**ABOUT THIS TASK**
Starting with the line containing "(** ** Publishing a new topology *)" and going on through the line containing "Definition same_invites (c", return the lines of the data below exactly, and only those.

[Items from a data source]
○ ○ ○ ○ ○ ○ ○

(* ===== verification/ClusterModels.v ===== *)
(** * Immutable cluster values ([cluster/models.py])

    Each frozen dataclass is a record; its [__post_init__] is the only constructor
    the operations use, so [dataclasses.replace] revalidates as the source does. *)

From S2P Require Import Prelude PyFloat Identity.

Inductive ClusterRole := WORKER | COORDINATOR | SUBCOORDINATOR.

#[export] Instance ClusterRole_eq_dec : EqDecision ClusterRole.
Proof. solve_decision. Defined.

Module ClusterRole.
Definition value (r : ClusterRole) : string :=
  match r with
  | WORKER => "worker"
  | COORDINATOR => "coordinator"
  | SUBCOORDINATOR => "subcoordinator"
  end.
(** [ClusterRole(text)] *)
Definition of_value (s : string) : result ClusterRole :=
  match List.find (λ r, bool_decide (value r = s)) [WORKER; COORDINATOR; SUBCOORDINATOR] with
  | Some r => Ok r
  | None => raise ValueError ("'" +:+ s +:+ "' is not a valid ClusterRole")
  end.
Lemma cluster_role_of_value r : of_value (value r) = Ok r.
Proof. by destruct r. Qed.
End ClusterRole.

#[export] Instance ClusterRole_countable : Countable ClusterRole.
Proof.
  refine (inj_countable ClusterRole.value
    (λ s, match ClusterRole.of_value s with Ok r => Some r | Err _ => None end) _).
  intros r. by rewrite ClusterRole.cluster_role_of_value.
Defined.

(** ** [RoleAssignment] *)

Module RoleAssignment.
Record t := mk {
  roles : gset ClusterRole;
  node_id : option NodeId;
  paused : bool;
  revoked : bool;
  has_active_job : bool }.

#[global] Instance eq_dec : EqDecision t.
Proof. solve_decision. Defined.

Definition __post_init__ (roles : gset ClusterRole) (node_id : option NodeId)
    (paused revoked has_active_job : bool) : result t :=
  let roles := if decide (COORDINATOR ∈ roles) then roles ∪ {[WORKER]} else roles in
  let roles := if decide (roles = ∅) then {[WORKER]} else roles in
  raise_if (bool_decide (COORDINATOR ∈ roles) && bool_decide (SUBCOORDINATOR ∈ roles))
    ValueError "a node cannot be both Coordinator and Subcoordinator";;
  raise_if (revoked && paused) ValueError "a revoked node cannot also be paused";;
  Ok (mk roles node_id paused revoked has_active_job).

(** [RoleAssignment(roles, node_id)] with the dataclass defaults. *)
Definition new (roles : gset ClusterRole) (node_id : NodeId) : result t :=
  __post_init__ roles (Some node_id) false false false.

(** [replace(a, roles=roles)] *)
Definition replace_roles (a : t) (r : gset ClusterRole) : result t :=
  __post_init__ r (node_id a) (paused a) (revoked a) (has_active_job a).
(** [replace(a, paused=p)] *)
Definition replace_paused (a : t) (p : bool) : result t :=
  __post_init__ (roles a) (node_id a) p (revoked a) (has_active_job a).
(** [replace(a, has_active_job=j)] *)
Definition replace_job (a : t) (j : bool) : result t :=
  __post_init__ (roles a) (node_id a) (paused a) (revoked a) j.

Definition has (r : ClusterRole) (a : t) : bool := bool_decide (r ∈ roles a).

(** What construction guarantees. *)
Record valid (a : t) : Prop := {
  valid_nonempty : roles a ≠ ∅;
  valid_coord : COORDINATOR ∈ roles a → WORKER ∈ roles a;
  valid_exclusive : ¬ (COORDINATOR ∈ roles a ∧ SUBCOORDINATOR ∈ roles a);
  valid_flags : revoked a && paused a = false }.

Lemma __post_init__valid r n p v j a : __post_init__ r n p v j = Ok a → valid a.
Proof.
  unfold __post_init__. intros H. repeat res_step. simplify_eq.
  to_prop. split; simpl; try set_solver.
  - repeat case_decide; set_solver.
  - repeat case_decide; set_solver.
  - intros [? ?].
    match goal with H : bool_decide _ && bool_decide _ = false |- _ =>
      apply andb_false_iff in H as [?%bool_decide_eq_false|?%bool_decide_eq_false] end; auto.
Qed.

Lemma __post_init__id a : valid a →
  __post_init__ (roles a) (node_id a) (paused a) (revoked a) (has_active_job a) = Ok a.
Proof.
  intros [Hne Hc Hx Hf]. unfold __post_init__.
  assert (Hr : (if decide (COORDINATOR ∈ roles a) then roles a ∪ {[WORKER]} else roles a) = roles a)
    by (case_decide; [set_solver|done]).
  rewrite Hr, decide_False by done. rewrite Hf.
  replace (_ && _) with false; [by destruct a|].
  symmetry. apply andb_false_iff. rewrite !bool_decide_eq_false.
  destruct (decide (COORDINATOR ∈ roles a)); [right|left]; tauto.
Qed.

(** Rebuilding with valid roles only checks the flags. *)
Lemma __post_init__roles a n p v j : valid a → v && p = false →
  __post_init__ (roles a) n p v j = Ok (mk (roles a) n p v j).
Proof.
  intros [? ? ? ?] ?. apply (__post_init__id (mk (roles a) n p v j)). by split.
Qed.

Lemma __post_init__worker n p v j : v && p = false →
  __post_init__ {[WORKER]} n p v j = Ok (mk {[WORKER]} n p v j).
Proof.
  intros Hf.
  assert (Hv : valid (mk {[WORKER]} n p v j)) by (split; simpl; try done; set_solver).
  exact (__post_init__id _ Hv).
Qed.
End RoleAssignment.

Abbreviation RoleAssignment := RoleAssignment.t (only parsing).

(** ** [CoordinatorEpoch] and [CapabilityGrant] *)

Module CoordinatorEpoch.
Record t := mk {
  epoch : Z;
  coordinator_id : NodeId;
  fencing_token : string;
  issued_at : float;
  lease_expires_at : float }.

#[global] Instance eq_dec : EqDecision t.
Proof. solve_decision. Defined.

Definition __post_init__ (epoch : Z) (coordinator_id : NodeId) (fencing_token : string)
    (issued_at lease_expires_at : float) : result t :=
  if (epoch <? 0)%Z || bool_decide (fencing_token = "") || negb (isfinite issued_at)
     || negb (isfinite lease_expires_at) || fltb lease_expires_at issued_at
  then raise ValueError "invalid coordinator epoch"
  else Ok (mk epoch coordinator_id fencing_token issued_at lease_expires_at).

Definition valid (e : t) : Prop :=
  __post_init__ (epoch e) (coordinator_id e) (fencing_token e) (issued_at e)
    (lease_expires_at e) = Ok e.

Lemma epoch_Ok n c f i x e : __post_init__ n c f i x = Ok e →
  e = mk n c f i x ∧ valid e.
Proof.
  intros H. pose proof H as H'. unfold __post_init__ in H.
  destruct (_ || _); [discriminate|]. by simplify_eq/=.
Qed.

Lemma valid_facts e : valid e → (0 ≤ epoch e)%Z ∧ isfinite (issued_at e) = true ∧
  isfinite (lease_expires_at e) = true ∧ fltb (lease_expires_at e) (issued_at e) = false.
Proof.
  unfold valid, __post_init__. destruct (_ || _) eqn:E; [discriminate|].
  intros _. to_prop. split_and!; try done. lia.
Qed.
End CoordinatorEpoch.

Module CapabilityGrant.
Record t := mk {
  subject : NodeId;
  target : NodeId;
  permissions : gset NodePermission;
  issued_at : float;
  expires_at : float }.

#[global] Instance eq_dec : EqDecision t.
Proof. solve_decision. Defined.

Definition __post_init__ (subject target : NodeId) (permissions : gset NodePermission)
    (issued_at expires_at : float) : result t :=
  raise_if (bool_decide (permissions = ∅) || negb (isfinite issued_at)
            || negb (isfinite expires_at)) ValueError "invalid capability grant";;
  raise_if (fleb expires_at issued_at) ValueError "capability grant must expire after issuance";;
  Ok (mk subject target permissions issued_at expires_at).

Definition valid (g : t) : Prop :=
  __post_init__ (subject g) (target g) (permissions g) (issued_at g) (expires_at g) = Ok g.

Lemma grant_Ok s u p i x g : __post_init__ s u p i x = Ok g →
  g = mk s u p i x ∧ valid g.
Proof.
  intros H. pose proof H as H'. unfold __post_init__ in H. by py_run.
Qed.

Definition key (g : t) : NodeId * NodeId := (subject g, target g).
End CapabilityGrant.

(** ** [RoleChange], [PromotionDecision] and [InviteRecord] *)

Module RoleChange.
Record t := mk {
  node_id : NodeId;
  assignment : RoleAssignment;
  changed_at : float;
  actor_id : NodeId }.

Definition __post_init__ (node_id : NodeId) (assignment : RoleAssignment)
    (changed_at : float) (actor_id : NodeId) : result t :=
  raise_if (negb (isfinite changed_at)) ValueError "invalid role change time";;
  Ok (mk node_id assignment changed_at actor_id).
End RoleChange.

Module PromotionDecision.
Record t := mk {
  role_assignment : RoleAssignment;
  epoch : CoordinatorEpoch.t;
  assignments : list RoleAssignment;
  capability_grants : list CapabilityGrant.t }.

Definition role (_ : t) : ClusterRole := COORDINATOR.
End PromotionDecision.

Module InviteRecord.
Record t := mk {
  token_hash : string;
  target_node_id : string;
  expires_at : float;
  token : string;
  cluster_id : string;
  coordinator_id : string;
  epoch : Z;
  fencing_token : string }.

#[global] Instance eq_dec : EqDecision t.
Proof. solve_decision. Defined.

Definition __post_init__ (token_hash target_node_id : string) (expires_at : float)
    (token cluster_id coordinator_id : string) (epoch : Z) (fencing_token : string) : result t :=
  raise_if (bool_decide (token_hash = "") || negb (isfinite expires_at))
    ValueError "invalid invite";;
  Ok (mk token_hash target_node_id expires_at token cluster_id coordinator_id epoch fencing_token).

(** The [target_id] property: the node id is validated at each access. *)
Definition target_id (i : t) : result NodeId := NodeId.__post_init__ (target_node_id i).

(** Dataclass equality compares the expiry as a number, so [0.0 == -0.0]. *)
Definition eqb (a b : t) : bool :=
  bool_decide (token_hash a = token_hash b) && bool_decide (target_node_id a = target_node_id b)
  && feqb (expires_at a) (expires_at b) && bool_decide (token a = token b)
  && bool_decide (cluster_id a = cluster_id b)
  && bool_decide (coordinator_id a = coordinator_id b)
  && bool_decide (epoch a = epoch b) && bool_decide (fencing_token a = fencing_token b).

Definition valid (i : t) : Prop := token_hash i ≠ "" ∧ isfinite (expires_at i) = true.

Lemma invite_Ok h n x t c d e f i : __post_init__ h n x t c d e f = Ok i →
  i = mk h n x t c d e f ∧ valid i.
Proof. unfold __post_init__. intros. py_run. to_prop. done. Qed.

Lemma eqb_refl i : valid i → eqb i i = true.
Proof.
  intros [_ Hf]. unfold eqb. rewrite !bool_decide_eq_true_2 by done. simpl.
  replace (feqb _ _) with true; [done|]. symmetry. float_order.
Qed.
End InviteRecord.
(* ===== verification/OperationsSpec.v ===== *)
(** * The cluster facade keeps a well-formed topology and one-time invites

    [Cluster] holds the topology as a dictionary; [topology] is the [RoleState] it
    stands for, and its operations are the operations of that state. *)

From S2P Require Import Prelude PyFloat Identity ClusterModels Roles RolesFacts RolesSpec LeaseSpec Operations.
From stdpp Require Import relations.

(** ** The topology of a cluster *)

Definition topology (c : Cluster.t) : RoleState.t :=
  RoleState.mk (Cluster.assignments c).*2 (Some (Cluster.epoch c)) (Cluster.promotion_epochs c)
    (Cluster.capability_grants c).

Record cluster_wf (c : Cluster.t) : Prop := {
  cluster_keyed : ∀ n a, (n, a) ∈ Cluster.assignments c → RoleAssignment.node_id a = Some n;
  cluster_topology : wf (topology c);
  cluster_invites : ∀ k i, (k, i) ∈ Cluster._invites c → InviteRecord.valid i;
  cluster_admissions : ∀ k i, od_get k (Cluster._join_admissions c) = Some i →
    k ∈ Cluster._used_invites c }.

Lemma keyed_ids (d : list (NodeId * RoleAssignment)) :
  (∀ n a, (n, a) ∈ d → RoleAssignment.node_id a = Some n) → ids d.*2 = d.*1.
Proof.
  induction d as [|[n a] d IH]; intros Hk; [done|]. rewrite fmap_cons, ids_cons. simpl.
  rewrite (Hk n a) by set_solver. f_equal. apply IH. set_solver.
Qed.

Lemma bound_by_id l : NoDup (ids l) → (∀ a, a ∈ l → is_bound a = true) →
  (by_id l).*2 = l ∧ ∀ n a, (n, a) ∈ by_id l → RoleAssignment.node_id a = Some n.
Proof.
  intros Hnd Hb. unfold by_id. rewrite od_of_list_id by (by rewrite by_id_keys). clear Hnd.
  induction l as [|a l IH]; [split; [done|set_solver]|].
  assert (Ha : is_bound a = true) by (apply Hb; set_solver).
  destruct IH as [IH1 IH2]; [intros; apply Hb; set_solver|].
  unfold is_bound in Ha. simpl. destruct (RoleAssignment.node_id a) as [n|] eqn:Hn; [|done].
  simpl. split; [by f_equal|]. intros m b [?|?]%elem_of_cons; [by simplify_eq|auto].
Qed.

Lemma keyed_by_id d : NoDup d.*1 →
  (∀ n a, (n, a) ∈ d → RoleAssignment.node_id a = Some n) → by_id d.*2 = d.
Proof.
  intros Hnd Hk. unfold by_id. rewrite od_of_list_id by (by rewrite by_id_keys, keyed_ids).
  clear Hnd. induction d as [|[n a] d IH]; [done|]. simpl.
  rewrite (Hk n a) by set_solver. simpl. f_equal. apply IH. set_solver.
Qed.

Lemma cluster_get c n : cluster_wf c →
  od_get n (Cluster.assignments c) = RoleState.assignment_for (topology c) n.
Proof.
  intros [Hk [Hs _ _ _] _ _]. unfold RoleState.assignment_for, RoleState._assignment_index_for.
  simpl. rewrite keyed_by_id; [done| |done]. rewrite <- keyed_ids by done. apply Hs.
Qed.

Lemma role_state_topology c : cluster_wf c → Cluster._role_state c = Ok (topology c).
Proof. intros [_ [Hs _ _ _] _ _]. by apply post_init_shape. Qed.

Lemma active_controls c : cluster_wf c →
  Cluster.is_active_coordinator c = true ↔ controls (topology c) (Cluster.local_id c).
Proof.
  intros Hwf. unfold Cluster.is_active_coordinator, controls. rewrite cluster_get by done.
  destruct (RoleState.assignment_for _ _) as [a|]; [|naive_solver].
  unfold RoleAssignment.has. rewrite !andb_true_iff, !negb_true_iff, !bool_decide_eq_true. split.
  - intros [[[? ?] ?] ?]. exists a. split_and!; try done. intros e ?. by simplify_eq/=.
  - intros (x & ? & ? & ? & ? & He). simplify_eq. by split_and!; [| | |apply He].
Qed.

(** The actor an active Coordinator presents. *)
Lemma local_assignment_run c : Cluster.local_assignment c =
  Ok (match od_get (Cluster.local_id c) (Cluster.assignments c) with
      | Some a => a
      | None => RoleAssignment.mk {[WORKER]} (Some (Cluster.local_id c)) false false false
      end).
Proof.
  unfold Cluster.local_assignment, RoleAssignment.new.
  by rewrite RoleAssignment.__post_init__worker.
Qed.

Lemma local_control c : cluster_wf c → Cluster.is_active_coordinator c = true →
  ∃ a, Cluster.local_assignment c = Ok a ∧
    RoleState._control (topology c) a = Ok (Cluster.local_id c).
Proof.
  intros Hwf Hact. rewrite local_assignment_run.
  apply active_controls in Hact; [|done]. pose proof Hact as (a & Ha & _).
  rewrite cluster_get, Ha by done. eexists. split; [done|]. apply control_Ok. split; [|done].
  by apply (wf_assignment_valid _ _ _ (cluster_topology _ Hwf)) in Ha as (_ & ? & _).
Qed.

(** ** Publishing a new topology *)

Lemma apply_topology c s : cluster_wf c → wf s →
  (∀ a, a ∈ RoleState.assignments s → is_bound a = true) →
  RoleState.epoch s = Some (Cluster.epoch c) →
  RoleState.promotion_epochs s = Cluster.promotion_epochs c →
  topology (Cluster._apply_role_state c s) = s ∧ cluster_wf (Cluster._apply_role_state c s).
Proof.
  intros Hwf Hs Hb He Hp. destruct s as [l e p g]. simpl in *. subst.
  destruct (bound_by_id l) as [Heq Hkeyed]; [apply Hs|done|].
  assert (Ht : topology (Cluster._apply_role_state c (RoleState.mk l (Some (Cluster.epoch c))
    (Cluster.promotion_epochs c) g)) = RoleState.mk l (Some (Cluster.epoch c))
    (Cluster.promotion_epochs c) g).
  { unfold topology. simpl. by rewrite Heq. }
  split; [done|]. split; [done|by rewrite Ht|apply Hwf|apply Hwf].
Qed.

Lemma topology_bound c a : cluster_wf c → a ∈ RoleState.assignments (topology c) →
  is_bound a = true.
Proof.
  intros Hwf ([n b] & -> & Hin)%list_elem_of_fmap. simpl.
  apply (cluster_keyed _ Hwf) in Hin. unfold is_bound. by rewrite Hin.
Qed.

(** Changes that leave the topology alone. *)
Lemma cluster_wf_same c c' : cluster_wf c →
  Cluster.assignments c' = Cluster.assignments c → topology c' = topology c →
  (∀ k i, (k, i) ∈ Cluster._invites c' → InviteRecord.valid i) →
  (∀ k i, od_get k (Cluster._join_admissions c') = Some i → k ∈ Cluster._used_invites c') →
  cluster_wf c'.
Proof. intros [Hk Ht _ _] Ha Htop ? ?. split; [by rewrite Ha|by rewrite Htop|done..]. Qed.

Lemma setdefault_wf c n : cluster_wf c → cluster_wf (Cluster.setdefault_online c n).
Proof.
  intros Hwf. unfold Cluster.setdefault_online. case_match; [done|].
  apply (cluster_wf_same c); try done; apply Hwf.
Qed.

Lemma setdefault_topology c n : topology (Cluster.setdefault_online c n) = topology c.
Proof. unfold Cluster.setdefault_online. by case_match. Qed.

(** ** Assigning and revoking through the facade *)

(** [c] and [c'] differ at most in the topology and in who is online. *)
Definition same_invites (c c' : Cluster.t) : Prop :=
  Cluster.local_id c' = Cluster.local_id c ∧ Cluster.cluster_id c' = Cluster.cluster_id c ∧
  Cluster.epoch c' = Cluster.epoch c ∧ Cluster._invites c' = Cluster._invites c ∧
  Cluster._join_admissions c' = Cluster._join_admissions c ∧
  Cluster._used_invites c' = Cluster._used_invites c.

Lemma same_invites_refl c : same_invites c c.
Proof. by split_and!. Qed.

#[export] Hint Resolve same_invites_refl : core.

Lemma setdefault_same c n : same_invites c (Cluster.setdefault_online c n).
Proof. unfold Cluster.setdefault_online. case_match; by split_and!. Qed.

Lemma assign_result_bound s n roles a : (∀ a, a ∈ RoleState.assignments s → is_bound a = true) →
  a ∈ RoleState.assignments (assign_result s n roles) → is_bound a = true.
Proof.
  intros Hb Hin. unfold assign_result in Hin. simpl in Hin.
  assert (H : a = assigned s n roles ∨ a ∈ RoleState.assignments s).
  { destruct (RoleState.assignment_for s n).
    - apply elem_of_put in Hin. naive_solver.
    - apply elem_of_app in Hin as [Hin%elem_of_put|Hin%list_elem_of_singleton]; naive_solver. }
  destruct H as [->|?]; [done|auto].
Qed.

(** Why an active Coordinator cannot make [n] a Worker. *)
Definition worker_refused (c : Cluster.t) (n : NodeId) : Prop :=
  n = Cluster.local_id c ∨
  ∃ a, RoleState.assignment_for (topology c) n = Some a ∧ RoleAssignment.revoked a = true.

Lemma cluster_assign_cases n r now c c' res : cluster_wf c → Cluster.assign n r now c = (c', res) →
  cluster_wf c' ∧ same_invites c c' ∧
  match res with
  | Ok _ => controls (topology c) (Cluster.local_id c) ∧ isfinite now = true ∧
            topology c' = assign_result (topology c) n {[r]}
  | Err _ => c' = c ∧ (controls (topology c) (Cluster.local_id c) → isfinite now = true →
               r = WORKER → worker_refused c n)
  end.
Proof.
  intros Hwf H. unfold Cluster.assign in H.
  destruct (Cluster.is_active_coordinator c) eqn:Hact; simpl in H.
  2:{ simplify_eq. split; [done|]. split; [done|]. split; [done|]. intros Hc. apply active_controls in Hc; [congruence|done]. }
  destruct (local_control _ Hwf Hact) as (a & Ha & Hctl).
  rewrite role_state_topology, Ha in H by done. simpl in H.
  destruct (RoleState.assign (topology c) a n {[r]} now) as [[s' ch]|e] eqn:E.
  2:{ simplify_eq. split; [done|]. split; [done|]. split; [done|]. intros _ Hnow ->.
      destruct (assign_cases _ a n {[WORKER]} now (cluster_topology _ Hwf) Hnow)
        as [(e' & _ & _ & Href)|(id & Hok & _)]; [|by rewrite Hok in E].
      apply control_Ok in Hctl as Hid. destruct Hid as [Hid _].
      destruct Href as [Hx|[Hx|[Hx|[Hx|[Hx _]]]]]; [by destruct (Hx _ Hctl)| |set_solver| |set_solver].
      - left. congruence.
      - by right. }
  apply assign_finite in E as Hnow.
  destruct (assign_cases _ a n {[r]} now (cluster_topology _ Hwf) Hnow)
    as [(e & Ha' & _)|(id & Ha' & _ & Hwf' & _)]; rewrite Ha' in E; [done|]. simplify_eq.
  destruct (apply_topology c (assign_result (topology c) n {[r]})) as [Ht Hcwf]; try done.
  { intros x. apply assign_result_bound. intros y. by apply topology_bound. }
  split; [by apply setdefault_wf|]. split; [exact (setdefault_same (Cluster._apply_role_state c _) n)|].
  rewrite setdefault_topology, Ht. split_and!; try done. by apply active_controls.
Qed.

Lemma cluster_revoke_cases n c c' res : cluster_wf c → Cluster.revoke n c = (c', res) →
  cluster_wf c' ∧ same_invites c c' ∧
  match res with
  | Ok _ => c' = c ∨ ∃ a, RoleState.assignment_for (topology c) n = Some a ∧
              topology c' = revoke_result (topology c) n a
  | Err _ => c' = c
  end.
Proof.
  intros Hwf H. unfold Cluster.revoke in H.
  destruct (Cluster.is_active_coordinator c) eqn:Hact; simpl in H; [|by simplify_eq].
  rewrite cluster_get in H by done.
  destruct (RoleState.assignment_for (topology c) n) as [cur|] eqn:Hcur; [|simplify_eq; auto].
  destruct (RoleAssignment.revoked cur) eqn:Hrev; [simplify_eq; auto|].
  destruct (local_control _ Hwf Hact) as (a & Ha & Hctl).
  rewrite role_state_topology, Ha in H by done. simpl in H.
  rewrite revoke_run, Hctl in H by apply Hwf. simpl in H.
  destruct (raise_if _ _ _) as [[]|e] eqn:Hself; simpl in H; [|by simplify_eq].
  rewrite (proj2 (known_Ok _ _ cur)) in H by done. simpl in H. simplify_eq.
  destruct (apply_topology c (revoke_result (topology c) n cur)) as [Ht Hcwf]; try done.
  { apply revoke_result_wf; [apply Hwf|done]. }
  { simpl. intros x [(-> & _)|[Hx _]]%elem_of_put; [done|]. by eapply topology_bound. }
  split_and!; try done. right. eauto.
Qed.

(** ** Invites *)

Section invites.
Context (sha256_hex : string → string).
Notation digest_of token := (hash_invite sha256_hex token).

(** What [consume_invite] checks of a first use. *)
Record accepted (c : Cluster.t) (token : string) (target : NodeId) (current : float)
    (i : InviteRecord.t) : Prop := {
  accepted_active : controls (topology c) (Cluster.local_id c);
  accepted_new : od_get (digest_of token) (Cluster._join_admissions c) = None;
  accepted_found : Cluster.find_invite c token (digest_of token) = Some i;
  accepted_unused : digest_of token ∉ Cluster._used_invites c;
  accepted_live : fleb (InviteRecord.expires_at i) current = false;
  accepted_target : InviteRecord.target_id i = Ok target;
  accepted_cluster : InviteRecord.cluster_id i = Cluster.cluster_id c;
  accepted_epoch : InviteRecord.epoch i = CoordinatorEpoch.epoch (Cluster.epoch c) }.

(** The record kept of an admission. *)
Definition admission_of (i : InviteRecord.t) : InviteRecord.t :=
  InviteRecord.mk (InviteRecord.token_hash i) (InviteRecord.target_node_id i)
    (InviteRecord.expires_at i) "" (InviteRecord.cluster_id i) (InviteRecord.coordinator_id i)
    (InviteRecord.epoch i) (InviteRecord.fencing_token i).

Lemma without_token_run i : InviteRecord.valid i → Cluster.without_token i = Ok (admission_of i).
Proof.
  intros [Hh Hf]. unfold Cluster.without_token, InviteRecord.__post_init__.
  by rewrite bool_decide_eq_false_2, Hf.
Qed.

Lemma find_invite_valid c token d i : cluster_wf c → Cluster.find_invite c token d = Some i →
  InviteRecord.valid i.
Proof.
  intros Hwf. unfold Cluster.find_invite.
  destruct (od_get token (Cluster._invites c)) eqn:E; intros; simplify_eq;
    eapply (cluster_invites _ Hwf), od_get_elem; eassumption.
Qed.

Lemma burn_wf c token d : cluster_wf c → cluster_wf (Cluster.burn c token d).
Proof.
  intros Hwf. apply (cluster_wf_same c); try done; simpl.
  - intros k i [[? _]%od_pop_elem _]%od_pop_elem. by eapply cluster_invites.
  - intros k i ?%(cluster_admissions _ Hwf). set_solver.
Qed.

(** The state after a first use, given the topology with the new Worker. *)
Definition after_consume (c cw : Cluster.t) (token : string) (i : InviteRecord.t) : Prop :=
  Cluster.local_id cw = Cluster.local_id c ∧ Cluster.cluster_id cw = Cluster.cluster_id c ∧
  Cluster.epoch cw = Cluster.epoch c ∧
  Cluster._invites cw = od_pop (digest_of token) (od_pop token (Cluster._invites c)) ∧
  Cluster._used_invites cw = Cluster._used_invites c ∪ {[digest_of token]} ∧
  Cluster._join_admissions cw
    = od_set (digest_of token) (admission_of i) (Cluster._join_admissions c).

○ ○ ○ ○ ○ ○ ○

**TASK RESULT**
(** ** Publishing a new topology *)

Lemma apply_topology c s : cluster_wf c → wf s →
  (∀ a, a ∈ RoleState.assignments s → is_bound a = true) →
  RoleState.epoch s = Some (Cluster.epoch c) →
  RoleState.promotion_epochs s = Cluster.promotion_epochs c →
  topology (Cluster._apply_role_state c s) = s ∧ cluster_wf (Cluster._apply_role_state c s).
Proof.
  intros Hwf Hs Hb He Hp. destruct s as [l e p g]. simpl in *. subst.
  destruct (bound_by_id l) as [Heq Hkeyed]; [apply Hs|done|].
  assert (Ht : topology (Cluster._apply_role_state c (RoleState.mk l (Some (Cluster.epoch c))
    (Cluster.promotion_epochs c) g)) = RoleState.mk l (Some (Cluster.epoch c))
    (Cluster.promotion_epochs c) g).
  { unfold topology. simpl. by rewrite Heq. }
  split; [done|]. split; [done|by rewrite Ht|apply Hwf|apply Hwf].
Qed.

Lemma topology_bound c a : cluster_wf c → a ∈ RoleState.assignments (topology c) →
  is_bound a = true.
Proof.
  intros Hwf ([n b] & -> & Hin)%list_elem_of_fmap. simpl.
  apply (cluster_keyed _ Hwf) in Hin. unfold is_bound. by rewrite Hin.
Qed.

(** Changes that leave the topology alone. *)
Lemma cluster_wf_same c c' : cluster_wf c →
  Cluster.assignments c' = Cluster.assignments c → topology c' = topology c →
  (∀ k i, (k, i) ∈ Cluster._invites c' → InviteRecord.valid i) →
  (∀ k i, od_get k (Cluster._join_admissions c') = Some i → k ∈ Cluster._used_invites c') →
  cluster_wf c'.
Proof. intros [Hk Ht _ _] Ha Htop ? ?. split; [by rewrite Ha|by rewrite Htop|done..]. Qed.

Lemma setdefault_wf c n : cluster_wf c → cluster_wf (Cluster.setdefault_online c n).
Proof.
  intros Hwf. unfold Cluster.setdefault_online. case_match; [done|].
  apply (cluster_wf_same c); try done; apply Hwf.
Qed.

Lemma setdefault_topology c n : topology (Cluster.setdefault_online c n) = topology c.
Proof. unfold Cluster.setdefault_online. by case_match. Qed.

(** ** Assigning and revoking through the facade *)

(** [c] and [c'] differ at most in the topology and in who is online. *)
Definition same_invites (c c' : Cluster.t) : Prop :=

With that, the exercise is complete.